The Highways and Byways story begins with Father John Corcoran Wallis, founder of the Missionary Sisters of Service who established Highways and Byways – a Community of Service, to grow their missionary outreach.
This is John’s story:
John Corcoran Wallis
John was a priest in the Archdiocese of Hobart. Throughout his long life, he was remarkably attuned to the needs of people and the movements of the times and had a particular pastoral care for and outreach to people on the margins, the isolated, the forgotten and the disadvantaged.
In 1944, in Launceston, Tasmania, he founded a community of women whose mission would take them into the highways and byways of Australia and beyond. Their motto comes from the parable in the Gospel of Luke, 14: 14-24. Like the people sent out in that parable, these women were to seek out people wherever they lived, visit them in their homes, gather them in communities, support and empower them in their lives and in the faith education of their children. That community became the Missionary Sisters of Service.
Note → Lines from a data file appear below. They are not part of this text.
Lemma restore_spend n c c1 undo c0 : coins_wf c -> 0 <= n < UINT32_MAX -> spend_output n c = Some (c1, undo) ->
  (if IsPruned c1 then IsPruned c0 = true else c0 = c1) ->
  exists c2, restore_output undo n c0 = Some (c2, true) /\ Cleanup c2 = c.
Proof.
  intros Hc Hn E H0. pose proof (spend_output_unspent n c c1 undo E) as Hu.
  destruct (spend_output_inv n c c1 undo E) as (out & Hout & Hlt & Hnull & E1 & ->).
  assert (drop_nulls (cc_vout c1) = cc_vout c1) as Hcl by (rewrite E1; apply drop_nulls_idemp).
  assert (nulls_alike (cc_vout c1)) as Hna.
  { rewrite E1. apply nulls_alike_drop, nulls_alike_insert; [apply Hc|by right]. }
  (* the parts of the object before the output is written back *)
  assert (exists v, (forall m, unspent v m = unspent (cc_vout c1) m) /\ nulls_alike v /\
    forall (r : option (CCoins * bool) -> Prop),
      (let v' := if Z.of_nat (length v) <? u32 (n + 1) then resize (Z.to_nat (u32 (n + 1))) TxOut.SetNull v else v in
       r (if (Z.to_nat n <? length v')%nat then Some (with_vout c (<[Z.to_nat n := out]> v'), true) else None)) ->
      r (restore_output (match cc_vout c1 with
         | [] => {| ti_txout := out; ti_fCoinBase := cc_fCoinBase c; ti_nHeight := u32 (cc_nHeight c); ti_nVersion := cc_nVersion c |}
         | _ => CTxInUndo_new out end) n c0)) as (v & Hv & Hvn & Hr).
  { destruct (cc_vout c1) as [|o' v'] eqn:Ev.
    - exists []. split_and!; [done|constructor|]. intros r Hr. unfold restore_output. cbn [ti_nHeight ti_fCoinBase ti_nVersion ti_txout].
      pose proof (wf_height c Hc). rewrite (uwrap_small 32) by lia. rewrite (proj2 (Z.eqb_neq (cc_nHeight c) 0)) by lia. cbn [negb].
      assert (IsPruned c0 = true) as ->. { unfold IsPruned in H0 at 1. by rewrite Ev in H0. }
      rewrite swrap_small by lia. rewrite IsAvailable_unspent. exact Hr.
    - exists (o' :: v'). split_and!; [done|done|]. intros r Hr. assert (IsPruned c1 = false) as Hp.
      { destruct (IsPruned c1) eqn:Ep; [|done]. apply pruned_cleaned in Ep; [|by rewrite Ev]. by rewrite Ev in Ep. }
      rewrite Hp in H0. subst c0. unfold restore_output. cbn [CTxInUndo_new ti_nHeight ti_txout Z.eqb negb].
      rewrite Hp, IsAvailable_unspent, Ev, Hu. rewrite decide_True by done. cbn [negb andb bool_decide].
      assert (forall w, with_vout c1 w = with_vout c w) as Hw by (rewrite E1; done). rewrite Hw. exact Hr. }
  exists (with_vout c (<[Z.to_nat n := out]> (if Z.of_nat (length v) <? u32 (n + 1) then resize (Z.to_nat (u32 (n + 1))) TxOut.SetNull v else v))).
  destruct (restored_vout v n) as (H1 & H2 & H3); [|done|].
  { rewrite (uwrap_small 32) by lia. lia. }
  split.
  - apply Hr. cbv zeta. by rewrite (proj2 (Nat.ltb_lt _ _)).
  - transitivity (with_vout c (cc_vout c)); [|by destruct c]. unfold Cleanup, with_vout; cbn. f_equal.
    apply unspent_ext; [apply drop_nulls_idemp | apply Hc | | apply Hc |].
    + apply nulls_alike_drop, nulls_alike_insert; auto.
    + intros m. rewrite unspent_drop_nulls, unspent_insert by done. rewrite H3, Hv, Hu, Hnull.
      by destruct (decide (m = Z.to_nat n)) as [->|].
Qed.
(** [AccessCoins] with the assertion that follows it. *)
Definition coins_for (i : CTxIn) : M CCoins :=
  do o <- ask (fun c => AccessCoins coins_usage c (op_hash (prevout i))); get o.

(** The rules for spending a coinbase. *)
Definition coinbase_rules (t : tx) (nSpendHeight : Z) (coins : CCoins) : M unit :=
  check negb ((u64 (TotalTxValue coins) >=? r_TIMELOCKGTE R) &&
              (u64 nSpendHeight <? u64 (r_unlocktime R (u32 (cc_nHeight coins)))))
    else 10 "bad-txns-premature-spend-of-coinbase";
  check negb (u32 (nSpendHeight - cc_nHeight coins) <? r_CoinbaseMaturity R)
    else 0 "bad-txns-premature-spend-of-coinbase";
  require (negb (r_protect R && negb (match vout t with [] => true | _ => false end)))
    100 "bad-txns-coinbase-spend-has-transparent-outputs".

(** One input: [nValueIn] with it. *)
Definition check_input (t : tx) (nSpendHeight : Z) (i : CTxIn) (nValueIn : Z) : M Z :=
  do coins <- coins_for i;
  do _ <- (if cc_fCoinBase coins then coinbase_rules t nSpendHeight coins else ret tt);
  do out <- get (cc_vout coins !! Z.to_nat (op_n (prevout i)));
  let nValueIn := i64 (nValueIn + nValue out) in
  let nValueIn :=
    if r_isKMD R && (nSpendHeight >? 60000) && (nValue out >=? 10 * COIN)
    then i64 (nValueIn + r_interest R (op_hash (prevout i)) (op_n (prevout i)) (nValue out) (nSpendHeight - 1))
    else nValueIn in
  check money (nValue out) && money nValueIn else 100 "bad-txns-inputvalues-outofrange";
  ret nValueIn.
Father John is remembered as a man of great humanity, humble and generous, with an infectious laugh, a wicked sense of humour, a tremendous zest for life and a deep abiding love of God and God’s people.
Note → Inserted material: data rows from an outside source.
(** The root pushed on a set can be popped: it is the one that was there, or one the set has. *)
Lemma pushed_poppable v ty r : fresh_root v ty r -> u_best_anchor (push_anchor v ty r) ty = u_best_anchor v ty \/
  (u_anchor (push_anchor v ty r) ty (u_best_anchor (push_anchor v ty r) ty) = true /\ u_best_anchor (push_anchor v ty r) ty <> empty_root ty).
Proof.
  intros Hfr. unfold push_anchor. destruct (decide _) as [|Hne]; [by left|]. destruct Hfr as [->|[_ He]]; [done|]. right.
  cbn. rewrite !(decide_True (P := ty = ty)) by done. by rewrite decide_True by done.
Qed.

End Laws.

(** ** A small block *)

Definition sample_rules : rules := {|
  r_isKMD := true; r_MAX_MONEY := 10 ^ 16; r_MAX_BLOCK_SIGOPS := 20000; r_TIMELOCKGTE := 2 ^ 64 - 1; r_unlocktime := fun _ => 0;
  r_CoinbaseMaturity := 1; r_protect := false; r_interest := fun _ _ _ _ => 0; r_import_value := fun _ => 0; r_import_ok := fun _ => false;
  r_script_ok := fun _ _ _ => true; r_checkPOW_ok := fun _ => true; r_EXTRASATOSHI := 0; r_height := fun _ => Some 1;
  r_sapling := fun _ => false |}.

Definition sample_coinbase : CTransaction := {|
  ct_tx := plain_tx [{| prevout := OutPoint.SetNull; scriptSig := [1; 2]; nSequence := 0 |}] [{| nValue := 300; scriptPubKey := [81] |}];
  ct_hash := replicate 32 5 |}.

Definition sample_vtx : list CTransaction := [sample_coinbase; sample_spend].

#[local] Abbreviation sample_connect :=
  (ConnectBlock (V := CCoinsViewDB_view) (fun _ => 1) (fun _ => 1) sample_rules sample_vtx (replicate 32 6) (replicate 32 7) [] 2 1 300 0 0
    true true false false).

(** What the block leaves; the default is not used. *)
Definition sample_connected : CCoinsViewCache (list Z) (CCoinsViewDB (list Z)) * (CBlockUndo * totals (list Z)) :=
  match sample_connect sample_cache with
  | Some (c, Done r) => (c, r)
  | _ => (sample_cache, ({| vtxundo := []; old_sprout_tree_root := [] |},
      {| t_nFees := 0; t_interest := 0; t_nSigOps := 0; t_stakeTxValue := 0; t_sprout_tree := []; t_sapling_tree := []; t_vtxundo := [];
         t_chainSupplyDelta := 0; t_transparentValueDelta := 0; t_burnedAmountDelta := 0; t_scripts := true |}))
  end.

Lemma sample_connected_done : sample_connect sample_cache = Some (sample_connected.1, Done (sample_connected.2.1, sample_connected.2.2)).
Proof. vm_compute. reflexivity. Qed.

Lemma sample_tx_rules : Forall tx_rules sample_vtx.
Proof.
  constructor; [|constructor; [|constructor]]; (split; [intros H | by repeat constructor | done | by intros _ []]).
  - vm_compute in H. discriminate.
  - by repeat constructor.
Qed.

Definition sample_checked : CCoinsViewCache (list Z) (CCoinsViewDB (list Z)) :=
  match CheckTxInputs (V := CCoinsViewDB_view) (fun _ => 1) (fun _ => 1) sample_rules (ct_tx sample_spend) 2 sample_cache with
  | Some (c, _) => c
  | None => sample_cache
  end.

Lemma sample_checked_done : CheckTxInputs (V := CCoinsViewDB_view) (fun _ => 1) (fun _ => 1) sample_rules (ct_tx sample_spend) 2
  sample_cache = Some (sample_checked, Done 0).
Proof. vm_compute. reflexivity. Qed.

Lemma CheckTxInputs_conserves_value_witness :
  cache_set (P := db_spec) sample_checked ≡ cache_set (P := db_spec) sample_cache /\
  Forall (matured sample_rules (cache_set (P := db_spec) sample_cache) 2) (vin (ct_tx sample_spend)).
Proof.
  pose proof (CheckTxInputs_conserves_value (L := db_laws) (fun _ => 1) (fun _ => 1) sample_rules) as H.
  specialize (H ltac:(split; [discriminate | reflexivity]) ltac:(intros; split; [discriminate | reflexivity])).
  destruct (H sample_cache sample_checked (ct_tx sample_spend) 2 0 sample_cache_ok eq_refl sample_checked_done) as (_ & Hu & _ & Hm & _).
  exact (conj Hu Hm).
Defined.


(* ===== verification/NotaryKeys.v ===== *)
(** * NotaryKeys: the elected notaries
    [src/src/komodo_hardfork.cpp] and [komodo_hardfork.h]: the names and the public keys of the
    notaries of each season, the ends of the seasons, and the checks [NotaryChecker] makes of
    these tables; the notaries of the staked chains of [notaries_staked.h] and of the genesis of
    [chainparams.cpp]; [decode_hex] of [src/src/hex.c]. *)
From Stdlib Require Import Ascii String.
From S2P Require Import Prelude.

#[local] Open Scope string_scope.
Born in Yea, in country Victoria, Australia, in his growing years Father John experienced first hand the impact of isolation. Not long after he began his priestly ministry in Tasmania, he met that isolation again when he visited Bruny Island. It had been months since a priest had been on the island. Visiting the Hawkins family, he met a mother whose plea would stay with John for the rest of his life: “Father, what about us? Why can’t we have sisters to teach our children? Does no one care about us in the bush?” That was in 1933.
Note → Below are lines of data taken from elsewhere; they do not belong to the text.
(** Most callers pass zeros and null pointers. *)
Definition no_args : update_args := UpdateArgs None 0 zero256 None 0 0 0 0 None 0 0.

(** Opening the file, on the first call.  When loading asks the node to stop the stream is closed
    and [fp] keeps pointing at it. *)
Definition open_file (in_memory : bool) (s : state) : update_result :=
  match fp s with
  | Null_stream =>
      match st_file s with
      | Some data =>
          match load_file in_memory (st_g s) data with
          | Loaded g => Updated (State g (Some data) Open_stream)
          | Shutdown g => Stopped (State g (Some data) Closed_stream)
          | Crashed | Out_of_fuel => Crash
          end
      | None => Updated (State (st_g s) (Some []) Open_stream)
      end
  | _ => Updated s
  end.

(** The event of the call, written and handled: the first of the five branches that applies. *)
Definition update_notarized (s : state) (height : Z) : update_result :=
  if negb (height =? 0) then
    let l := sp (st_g s) in
    let e := EventNotarized (LastNotarizedHash l) (LastNotarizedDestTxId l) (LastNotarizedMoM l)
               (LastNotarizedHeight l) (LastNotarizedMoMDepth l) (copy_dest dest) in
    log_event s (Event height (EVENT_NOTARIZED e)) (Some (komodo_eventadd_notarized (st_g s) height e))
  else Updated s.

Definition update_prices (s : state) (height : Z) (pvals : list Z) (num : Z) : update_result :=
  if forallb (fun p => negb (p =? 0)) (take 32 pvals) then
    if num >? 35 then Crash
    else let e := EventPricefeed num (overwrite (take (Z.to_nat num) pvals) (v_prices new_pricefeed)) in
         log_event s (Event height (EVENT_PRICEFEED e)) (Some (komodo_eventadd_pricefeed (st_g s) height e))
  else Updated s.

Definition write_and_handle (s : state) (height : Z) (a : update_args) : update_result :=
  let g := st_g s in
  if negb (a_KMDheight a =? 0) then
    let e := EventKmdheight (a_KMDheight a) (a_KMDtimestamp a) in
    log_event s (Event height (EVENT_KMDHEIGHT e)) (Some (komodo_eventadd_kmdheight g height e))
  else if bool_decide (is_Some (a_opretbuf a)) && (a_opretlen a >? 0) then
    let buf := default [] (a_opretbuf a) in
    let e := EventOpreturn (a_txhash a) (a_vout a) (a_opretvalue a) (take (Z.to_nat (a_opretlen a)) buf) in
    log_event s (Event height (EVENT_OPRETURN e)) (komodo_eventadd_opreturn g height e)
  else if bool_decide (is_Some (a_notarypubs a)) && (a_numnotaries a >? 0) then
    let e := EventPubkeys (a_numnotaries a) (default [] (a_notarypubs a)) in
    log_event s (Event height (EVENT_PUBKEYS e)) (Some (komodo_eventadd_pubkeys g height e))
  else if bool_decide (is_Some (a_pvals a)) && (a_numpvals a >? 0) then
    update_prices s height (default [] (a_pvals a)) (a_numpvals a)
  else update_notarized s height.

Definition komodo_stateupdate (in_memory : bool) (s : state) (height : Z) (a : update_args)
    : update_result :=
  match open_file in_memory s with
  | Updated s' =>
      if height <=? 0 then Updated s'
      else if st_open s' then write_and_handle s' height a
      else Crash
  | r => r
  end.

(** ** [komodo_init] *)

(** The loop over the genesis notaries, which stops at an empty pair. *)
Fixpoint genesis_keys (beyond : nat -> Z) (pairs : list (string * string)) : list (list Z) :=
  match pairs with
  | [] => []
  | (first, second) :: rest =>
      if String.eqb first "" || String.eqb second "" then []
      else fst (decode_hex beyond 33 second) :: genesis_keys beyond rest
  end.

Definition komodo_init (in_memory : bool) (beyond : nat -> Z) (GenesisNotaries : list (string * string))
    (s : state) (height : Z) : update_result :=
  if negb (didinit (st_g s)) then
    let g := st_g s in
    let g := if height >=? 0
             then let keys := genesis_keys beyond GenesisNotaries in
                  with_table (komodo_notarysinit (Pubkeys g) (hwmheight g) 0 keys
                                (Z.of_nat (length keys))) g
             else g in
    komodo_stateupdate in_memory (State (with_didinit true g) (st_file s) (fp s)) 0 no_args
  else Updated s.
End State.

(** ** Theorems *)

Section Laws.
Context (chainName : string) (IS_KOMODO_NOTARY KOMODO_EXTERNAL_NOTARIES : bool).
Context (verify : string -> list Z -> Z -> Z -> list Z -> list Z -> Z).

Abbreviation disp := (dispatch chainName IS_KOMODO_NOTARY KOMODO_EXTERNAL_NOTARIES verify).
Abbreviation load_file' := (load_file chainName IS_KOMODO_NOTARY KOMODO_EXTERNAL_NOTARIES verify).

(** Every record read moves at least five bytes on, so a loop with one more round than the file
    has bytes ends. *)
Lemma load_loop_ends parse data : bytes_ok data ->
  (forall g pos func pos' g' sd, 0 <= pos -> parse g data pos = Record_read func pos' g' sd ->
     sd = false -> 0 <= func -> pos + 5 <= pos' /\ pos < Z.of_nat (length data)) ->
  forall fuel g pos, 0 <= pos -> Z.of_nat (length data) - pos < Z.of_nat fuel ->
  0 < Z.of_nat fuel -> load_loop parse fuel g data pos <> Out_of_fuel.
Proof.
  intros Hd Hp. induction fuel as [|fuel IH]; intros g pos Hpos Hf H0; [lia|]. cbn [load_loop].
  destruct (parse g data pos) as [func pos' g' sd|] eqn:E; [|done].
  destruct sd eqn:Es; [done|]. rewrite Z.geb_leb. destruct (Z.leb_spec 0 func); [|done].
  destruct (Hp g pos func pos' g' false Hpos E eq_refl H). apply IH; lia.
Qed.

Lemma run_record_forward limit parse g data pos func pos' g' sd :
  (forall r p, parse data pos = Parsed r p -> is_byte (fst (fst r)) /\ pos + 5 <= p) ->
  run_record chainName IS_KOMODO_NOTARY KOMODO_EXTERNAL_NOTARIES verify limit parse g data pos =
    Record_read func pos' g' sd -> sd = false -> 0 <= func ->
  pos + 5 <= pos' /\ pos < Z.of_nat (length data).
Proof.
  intros Hp. unfold run_record. destruct (Z.ltb_spec pos (Z.of_nat (length data))).
  2: { intros [= <- _ _ _] _ ?. lia. }
  destruct (parse data pos) as [[[f ht] b] p| |] eqn:E; [|intros [= _ _ _ <-]; done|done].
  destruct (dispatch _ _ _ _ _ _ _ _); [|done]. intros [= _ <- _ _] _ _.
  destruct (Hp _ _ eq_refl) as [_ ?]. done.
Qed.

(** [C26] Loading a state file ends whatever its bytes are, from memory and record by record: the
    loop never needs more rounds than the file has bytes. *)
Theorem load_file_terminates in_memory g data : bytes_ok data ->
  load_file' in_memory g data <> Out_of_fuel.
Proof.
  intros Hd. unfold load_file. apply load_loop_ends; [done| |lia|lia|lia].
  intros g0 pos func pos' g' sd Hpos H Hs Hf. destruct in_memory.
  - eapply run_record_forward; [|exact H|done|done]. intros r p. by apply parse_data_record_forward.
  - eapply run_record_forward; [|exact H|done|done]. intros r p. by apply parse_file_record_forward.
Qed.
End Laws.

Lemma load_file_terminates_witness :
  load_file "" false false (fun _ _ _ _ _ _ => 0) true new_globals (replicate 300 77) <> Out_of_fuel.
Proof. apply load_file_terminates. apply Forall_replicate. split; [discriminate|reflexivity]. Defined.

(** ** Rewinding *)

Lemma rewind_events_spec height evs s : exists removed,
  events (rewind_events height (rev evs) s) ++ removed = evs /\
  Forall (fun e => height <= ev_height e) removed /\
  (forall l e, events (rewind_events height (rev evs) s) = l ++ [e] -> ev_height e < height) /\
  rewind_events height (rev evs) s = with_events (events (rewind_events height (rev evs) s)) s.
Proof.
  revert s. induction evs as [|e evs IH] using rev_ind; intros s.
  - exists []. cbn. split; [done|]. split; [done|]. split; [|done]. by intros [|? []] ?.
  - rewrite rev_app_distr. cbn [rev app rewind_events].
    destruct (Z.ltb_spec (ev_height e) height) as [Hlt|Hge].
    + exists []. cbn [events with_events]. rewrite rev_involutive, app_nil_r. split; [done|].
      split; [done|]. split; [|done]. intros l e' E. by apply app_inj_tail in E as [_ ->].
    + destruct (IH s) as (removed & E & Hr & Hl & Hs). unfold komodo_event_undo.
      exists (removed ++ [e]). rewrite app_assoc, E. split; [done|]. split; [|by split].
      apply Forall_app. split; [done|]. by constructor.
Qed.

(** Rewinding to a height removes the newest events, all of them at or above the height,
    until the newest left is below it.  It removes nothing else: the checkpoints, the cached
    position, the saved heights and the notaries stay as they were. *)
Theorem event_rewind_removes_newest chainName g height :
  let g' := komodo_event_rewind chainName g height in
  (exists removed, events (sp g') ++ removed = events (sp g) /\
     Forall (fun e => height <= ev_height e) removed) /\
  (forall l e, events (sp g') = l ++ [e] -> ev_height e < height) /\
  sp g' = with_events (events (sp g')) (sp g) /\ Pubkeys g' = Pubkeys g.
Proof.
  intros g'. subst g'. unfold komodo_event_rewind.
  set (g1 := if isKMD chainName && _ && _ then _ else _).
  assert (sp g1 = sp g /\ Pubkeys g1 = Pubkeys g) as [E1 E2] by (subst g1; by case_match).
  cbn [sp with_sp Pubkeys]. rewrite E1, E2.
  destruct (rewind_events_spec height (events (sp g)) (sp g)) as (removed & E & Hr & Hl & Hs).
  split; [by exists removed|]. split; [done|]. by split.
Qed.

(** So the rewind event a height change adds is gone when its handler returns. *)
Lemma rewind_event_is_removed chainName g ht e : k_kheight e <= 0 ->
  Forall (fun ev => ev_height ev < ht) (events (sp g)) ->
  events (sp (komodo_eventadd_kmdheight chainName g ht e)) = events (sp g).
Proof.
  intros Hk Hev. unfold komodo_eventadd_kmdheight. rewrite Z.gtb_ltb.
  destruct (Z.ltb_spec 0 (k_kheight e)); [lia|].
  set (g1 := with_sp (add_event chainName (sp g) (Event ht EVENT_REWIND)) g).
  destruct (event_rewind_removes_newest chainName g1 ht) as ((removed & E & Hr) & Hl & _ & _).
  revert Hl E. generalize (events (sp (komodo_event_rewind chainName g1 ht))). intros l Hl E.
  assert (exists r, events (sp g1) = events (sp g) ++ r /\ Forall (fun ev => ht <= ev_height ev) r)
    as (r & E1 & Hr1).
  { subst g1. unfold add_event. destruct (isKMD chainName); cbn.
    - exists []. by rewrite app_nil_r.
    - exists [Event ht EVENT_REWIND]. split; [done|]. constructor; [cbn; lia|constructor]. }
  rewrite E1 in E. clear -E Hr Hr1 Hev Hl.
  destruct (app_eq_inv _ _ _ _ E) as [[k [E1 E2]]|[k [E1 E2]]]; subst.
  - destruct k as [|x k] using rev_ind; [by rewrite app_nil_r|]. exfalso.
    assert (ev_height x < ht) by (apply (Hl (events (sp g) ++ k) x); by rewrite app_assoc).
    apply Forall_app in Hr1 as [Hr1 _]. apply Forall_app in Hr1 as [_ Hr1].
    apply list.Forall_cons in Hr1 as [Hr1 _]. cbn in Hr1. lia.
  - destruct k as [|x k]; [by rewrite E1, app_nil_r|]. exfalso. rewrite E1 in Hev.
    apply Forall_app in Hev as [_ Hev]. apply list.Forall_cons in Hev as [Hx _].
    apply list.Forall_cons in Hr as [Hr _]. cbn in Hx, Hr. lia.
Qed.

(** ** The saved height *)

Lemma rewind_events_saved height evs s : SAVEDHEIGHT (rewind_events height evs s) = SAVEDHEIGHT s.
Proof.
  revert s. induction evs as [|e evs IH]; intros s; cbn [rewind_events]; [done|].
  case_match; [done|]. by rewrite IH.
Qed.

Lemma add_event_saved chainName s e : SAVEDHEIGHT (add_event chainName s e) = SAVEDHEIGHT s.
Proof. unfold add_event. by case_match. Qed.

Lemma setkmdheight_saved s h t : SAVEDHEIGHT (komodo_setkmdheight s h t) = Z.max (SAVEDHEIGHT s) h.
Proof.
  unfold komodo_setkmdheight. rewrite !Z.gtb_ltb.
  destruct (Z.ltb_spec (SAVEDHEIGHT s) h); case_Z; cbn; lia.
Qed.

Lemma update_saved s ht nh h t m d : SAVEDHEIGHT (komodo_notarized_update s ht nh h t m d) = SAVEDHEIGHT s.
Proof. unfold komodo_notarized_update. by case_match. Qed.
After ten years of thinking, praying, talking and writing about the needs of people out “beyond”, he called together women who were willing to meet the challenge of pastoral work in isolated and rural areas.
John Wallis was a man of God and a true pastor for his people. He sought them out in their homes, in hospitals and prisons. People experienced him as a man of deep understanding, compassion and wisdom. His love for God flowed over into his love for people and for creation. His vision was vast and practical. A wide reader himself, he had a great appreciation of the importance of good reading in the development of an informed and vibrant faith-life. In 1938, in Hobart, he established a Catholic Library and in the 1940s a Catholic bookshop.
One of the biggest events of John’s life was the Second Vatican Council; he relished the changes that brought the Church alive for people in a new way. People sought him out for retreats and spiritual guidance. He had a special care for priests in isolated parishes and regions, not only in Tasmania, but throughout Australia. He kept in touch with many of them.
To the end of his life, John maintained a young a vigorous spirit, always keeping abreast of the times. A lover of nature, he took up bushwalking and nature photography later in life. He loved to share his photos as greeting cards in his proliferous correspondence. He had a great spirit of freedom accompanied by a practical sense of when and how to apply the law. For him there was one law that took priority over all others, and that law was LOVE. He was truly a remarkable man.